Material for the task below:

Definition libc_entries_3 : list (string * c_ref) :=
  ["freeaddrinfo" |->& "freeaddrinfo"; "freeaddrinfo" |->& "freeaddrinfo"; "freeaddrinfo" |->& "freeaddrinfo";
   "freeaddrinfo" |->& "freeaddrinfo"; "freeaddrinfo" |->& "freeaddrinfo"; "freeifaddrs" |->& "freeifaddrs";
   "freelocale" |->& "freelocale"; "fremovexattr" |->& "fremovexattr"; "freopen" |->& "freopen";
   "freopen64" |->& "freopen64"; "frexp" |-> "frexp_c"; "frexpl" |->& "frexpl"; "fscanf" |->& "fscanf";
   "fseek" |->& "fseek"; "fseeko" |->& "fseeko"; "fseeko64" |->& "fseeko64"; "fsetxattr" |->& "fsetxattr";
   "fstat" |->& "fstat"; "fstat64" |->& "fstat64"; "fstatat" |->& "fstatat"; "fstatat64" |->& "fstatat64";
   "fstatfs" |->& "fstatfs"; "fstatfs64" |->& "fstatfs64"; "fstatvfs" |->& "fstatvfs";
   "fstatvfs64" |->& "fstatvfs64"; "fsync" |->& "fsync"; "ftell" |->& "ftell"; "ftello" |->& "ftello";
   "ftello64" |->& "ftello64"; "ftruncate" |->& "ftruncate"; "ftruncate64" |->& "ftruncate64";
   "fts_close" |->& "fts_close"; "fts_open" |->& "fts_open"; "fts_read" |->& "fts_read"; "fts_set" |->& "fts_set";
   "ftw" |->& "ftw"; "funlockfile" |->& "funlockfile"; "futimens" |->& "futimens"; "futimesat" |->& "futimesat";
   "fwrite" |->& "fwrite"; "fwrite_unlocked" |->& "fwrite_unlocked"; "gai_strerror" |->& "gai_strerror";
   "get_current_dir_name" |->& "get_current_dir_name"; "get_nprocs" |->& "get_nprocs";
   "getaddrinfo" |->& "getaddrinfo"; "getaliasbyname" |->& "getaliasbyname"; "getaliasent" |->& "getaliasent";
   "getauxval" |->& "getauxval"; "getc" |->& "getc"; "getcontext" |->& "getcontext"; "getcwd" |->& "getcwd";
   "getdelim" |->& "getdelim"; "getdomainname" |->& "getdomainname"; "getdtablesize" |->& "getdtablesize";
   "getegid" |->& "getegid"; "getentropy" |->& "getentropy"; "getenv" |->& "getenv"; "geteuid" |->& "geteuid";
   "getgid" |->& "getgid"; "getgrent" |->& "getgrent"; "getgrgid" |->& "getgrgid"; "getgrgid_r" |->& "getgrgid_r";
   "getgrnam" |->& "getgrnam"; "getgrnam_r" |->& "getgrnam_r"; "getgrouplist" |->& "getgrouplist";
   "getgroups" |->& "getgroups"; "gethostbyaddr" |->& "gethostbyaddr"; "gethostbyaddr_r" |->& "gethostbyaddr_r";
   "gethostbyname" |->& "gethostbyname"; "gethostbyname2" |->& "gethostbyname2";
   "gethostbyname_r" |->& "gethostbyname_r"; "gethostent" |->& "gethostent"; "gethostid" |->& "gethostid";
   "gethostname" |->& "gethostname"; "getifaddrs" |->& "getifaddrs"; "getifaddrs" |->& "getifaddrs";
   "getitimer" |->& "getitimer"; "getline" |->& "getline"; "getloadavg" |->& "getloadavg";
   "getlogin" |->& "getlogin"; "getmntent" |->& "getmntent"; "getmntent_r" |->& "getmntent_r";
   "getnameinfo" |->& "getnameinfo"; "getnetbyaddr" |->& "getnetbyaddr"; "getnetbyname" |->& "getnetbyname";
   "getnetent" |->& "getnetent"; "getnetgrent" |->& "getnetgrent"; "getopt" |->& "getopt";
   "getopt_long" |->& "getopt_long"; "getopt_long_only" |->& "getopt_long_only";
   "getpagesize" |->& "getpagesize"; "getpass" |->& "getpass"; "getpeername" |->& "getpeername";
   "getpgid" |->& "getpgid"; "getpgrp" |->& "getpgrp"; "getpid" |->& "getpid"; "getppid" |->& "getppid";
   "getpriority" |->& "getpriority"; "getprotobyname" |->& "getprotobyname";
   "getprotobynumber" |->& "getprotobynumber"; "getprotoent" |->& "getprotoent"; "getpwent" |->& "getpwent";
   "getpwnam" |->& "getpwnam"; "getpwnam_r" |->& "getpwnam_r"; "getpwuid" |->& "getpwuid";
   "getpwuid_r" |->& "getpwuid_r"; "getpwuid_r" |->& "getpwuid_r"; "getpwuid_r" |->& "getpwuid_r";
   "getrandom" |->& "getrandom"; "getresgid" |->& "getresgid"; "getresuid" |->& "getresuid";
   "getrlimit" |->& "getrlimit"; "getrlimit64" |->& "getrlimit64"; "getrpcbyname" |->& "getrpcbyname";
   "getrpcbynumber" |->& "getrpcbynumber"; "getrpcent" |->& "getrpcent"; "getrusage" |->& "getrusage";
   "getservbyname" |->& "getservbyname"; "getservbyport" |->& "getservbyport";
   "getservbyport_r" |->& "getservbyport_r"; "getservent" |->& "getservent"; "getsgent" |->& "getsgent";
   "getsgnam" |->& "getsgnam"; "getsid" |->& "getsid"; "getsockname" |->& "getsockname";
   "getsockopt" |->& "getsockopt"; "getspent" |->& "getspent"; "getspnam" |->& "getspnam";
   "getspnam_r" |->& "getspnam_r"; "gettext" |->& "gettext"; "gettid" |->& "gettid";
   "gettimeofday" |->& "gettimeofday"; "getttynam" |->& "getttynam"; "getuid" |->& "getuid";
   "getusershell" |->& "getusershell"; "getutent" |->& "getutent"; "getutline" |->& "getutline";
   "getutxent" |->& "getutxent"; "getutxline" |->& "getutxline"; "getwc" |->& "getwc"; "getwchar" |->& "getwchar";
   "getxattr" |->& "getxattr"; "glob" |->& "glob"; "glob64" |->& "glob64"; "glob_pattern_p" |->& "glob_pattern_p";
   "globfree" |->& "globfree"; "globfree64" |->& "globfree64"; "gmtime" |->& "gmtime"; "gmtime_r" |->& "gmtime_r";
   "gnu_dev_major" |->& "gnu_dev_major"].

Definition libc_entries_4 : list (string * c_ref) :=
  ["gnu_dev_major" |->& "gnu_dev_major"; "gnu_dev_major" |->& "gnu_dev_major";
   "gnu_dev_major" |->& "gnu_dev_major"; "gnu_dev_major" |->& "gnu_dev_major";
   "gnu_dev_makedev" |->& "gnu_dev_makedev"; "gnu_dev_makedev" |->& "gnu_dev_makedev";
   "gnu_dev_makedev" |->& "gnu_dev_makedev"; "gnu_dev_makedev" |->& "gnu_dev_makedev";
   "gnu_dev_makedev" |->& "gnu_dev_makedev"; "gnu_dev_minor" |->& "gnu_dev_minor";
   "gnu_dev_minor" |->& "gnu_dev_minor"; "gnu_dev_minor" |->& "gnu_dev_minor";
   "gnu_dev_minor" |->& "gnu_dev_minor"; "gnu_dev_minor" |->& "gnu_dev_minor";
   "gnu_get_libc_version" |->& "gnu_get_libc_version"; "grantpt" |->& "grantpt";
   "group_member" |->& "group_member"; "hasmntopt" |->& "hasmntopt"; "herror" |->& "herror";
   "hstrerror" |->& "hstrerror"; "iconv" |->& "iconv"; "iconv_close" |->& "iconv_close";
   "iconv_open" |->& "iconv_open"; "if_freenameindex" |->& "if_freenameindex";
   "if_indextoname" |->& "if_indextoname"; "if_nameindex" |->& "if_nameindex";
   "if_nametoindex" |->& "if_nametoindex"; "in6addr_any" |->& "in6addr_any"; "in6addr_any" |->& "in6addr_any";
   "in6addr_loopback" |->& "in6addr_loopback"; "inet_addr" |->& "inet_addr"; "inet_aton" |->& "inet_aton";
   "inet_nsap_ntoa" |->& "inet_nsap_ntoa"; "inet_ntoa" |->& "inet_ntoa"; "inet_ntop" |->& "inet_ntop";
   "inet_pton" |->& "inet_pton"; "initgroups" |->& "initgroups"; "innetgr" |->& "innetgr";
   "inotify_add_watch" |->& "inotify_add_watch"; "inotify_init" |->& "inotify_init";
   "inotify_init1" |->& "inotify_init1"; "inotify_rm_watch" |->& "inotify_rm_watch"; "ioctl" |->& "ioctl";
   "iopl" |->& "iopl"; "isalnum" |->& "isalnum"; "isalpha" |->& "isalpha"; "isatty" |->& "isatty";
   "isblank" |->& "isblank"; "iscntrl" |->& "iscntrl"; "isdigit" |->& "isdigit"; "isgraph" |->& "isgraph";
   "islower" |->& "islower"; "isprint" |->& "isprint"; "ispunct" |->& "ispunct"; "isspace" |->& "isspace";
   "isupper" |->& "isupper"; "iswalnum" |->& "iswalnum"; "iswalpha" |->& "iswalpha"; "iswcntrl" |->& "iscntrl";
   "iswctype" |->& "iswctype"; "iswdigit" |->& "iswdigit"; "iswgraph" |->& "iswgraph"; "iswlower" |->& "iswlower";
   "iswprint" |->& "isprint"; "iswspace" |->& "iswspace"; "iswupper" |->& "iswupper"; "isxdigit" |->& "isxdigit";
   "jrand48" |->& "jrand48"; "kill" |->& "kill"; "killpg" |->& "killpg"; "klogctl" |->& "klogctl";
   "l64a" |->& "l64a"; "lchmod" |->& "lchmod"; "lchown" |->& "lchown"; "lckpwdf" |->& "lckpwdf";
   "ldexp" |-> "ldexp_c"; "ldexpl" |->& "ldexpl"; "lgetxattr" |->& "lgetxattr"; "link" |->& "link";
   "linkat" |->& "linkat"; "listen" |->& "listen"; "listen" |->& "listen"; "listxattr" |->& "listxattr";
   "llistxattr" |->& "llistxattr"; "localeconv" |->& "localeconv"; "localtime" |->& "localtime";
   "localtime_r" |->& "localtime_r"; "lockf" |->& "lockf"; "lockf64" |->& "lockf64";
   "lremovexattr" |->& "lremovexattr"; "lsearch" |->& "lsearch"; "lseek" |->& "lseek"; "lseek" |->& "lseek";
   "lseek64" |->& "lseek64"; "lsetxattr" |->& "lsetxattr"; "lstat" |->& "lstat"; "lstat64" |->& "lstat64";
   "lutimes" |->& "lutimes"; "madvise" |->& "madvise"; "makecontext" |->& "makecontext";
   "mallinfo" |->& "mallinfo"; "mallinfo2" |->& "mallinfo2"; "malloc" |->& "malloc";
   "malloc_trim" |->& "malloc_trim"; "malloc_usable_size" |->& "malloc_usable_size"; "mblen" |->& "mblen";
   "mbrtowc" |->& "mbrtowc"; "mbsinit" |->& "mbsinit"; "mbsnrtowcs" |->& "mbsnrtowcs";
   "mbsrtowcs" |->& "mbsrtowcs"; "mbstowcs" |->& "mbstowcs"; "mbtowc" |->& "mbtowc"; "memccpy" |->& "memccpy";
   "memchr" |-> "memchr_c"; "memcmp" |->& "memcmp"; "memcpy" |->& "memcpy"; "memfd_create" |->& "memfd_create";
   "memmem" |->& "memmem"; "memmove" |->& "memmove"; "mempcpy" |->& "mempcpy"; "memrchr" |->& "memrchr_c";
   "memset" |->& "memset"; "mincore" |->& "mincore"; "mkdir" |->& "mkdir"; "mkdirat" |->& "mkdirat";
   "mkdtemp" |->& "mkdtemp"; "mkfifo" |->& "mkfifo"; "mkfifoat" |->& "mkfifoat"; "mknod" |->& "mknod";
   "mknodat" |->& "mknodat"; "mkostemp" |->& "mkostemp"; "mkostemp64" |->& "mkostemp64"; "mkstemp" |->& "mkstemp";
   "mkstemp64" |->& "mkstemp64"; "mkstemp64" |->& "mkstemp64"; "mkstemps" |->& "mkstemps"; "mktime" |->& "mktime";
   "mlock" |->& "mlock"; "mmap" |->& "mmap"; "mmap64" |->& "mmap64"; "modf" |->& "modf_c"; "mount" |->& "mount";
   "mprotect" |->& "mprotect"; "mq_getattr" |->& "mq_getattr"; "mremap" |->& "mremap"; "msgctl" |->& "msgctl";
   "msync" |->& "msync"; "mtrace" |->& "mtrace"; "munlock" |->& "munlock"; "munmap" |->& "munmap"].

End of Material for the task.

What needs to be done -> Pull every line containing the word "freeaddrinfo" out of the listing.

Solution to the problem ->
  ["freeaddrinfo" |->& "freeaddrinfo"; "freeaddrinfo" |->& "freeaddrinfo"; "freeaddrinfo" |->& "freeaddrinfo";
   "freeaddrinfo" |->& "freeaddrinfo"; "freeaddrinfo" |->& "freeaddrinfo"; "freeifaddrs" |->& "freeifaddrs";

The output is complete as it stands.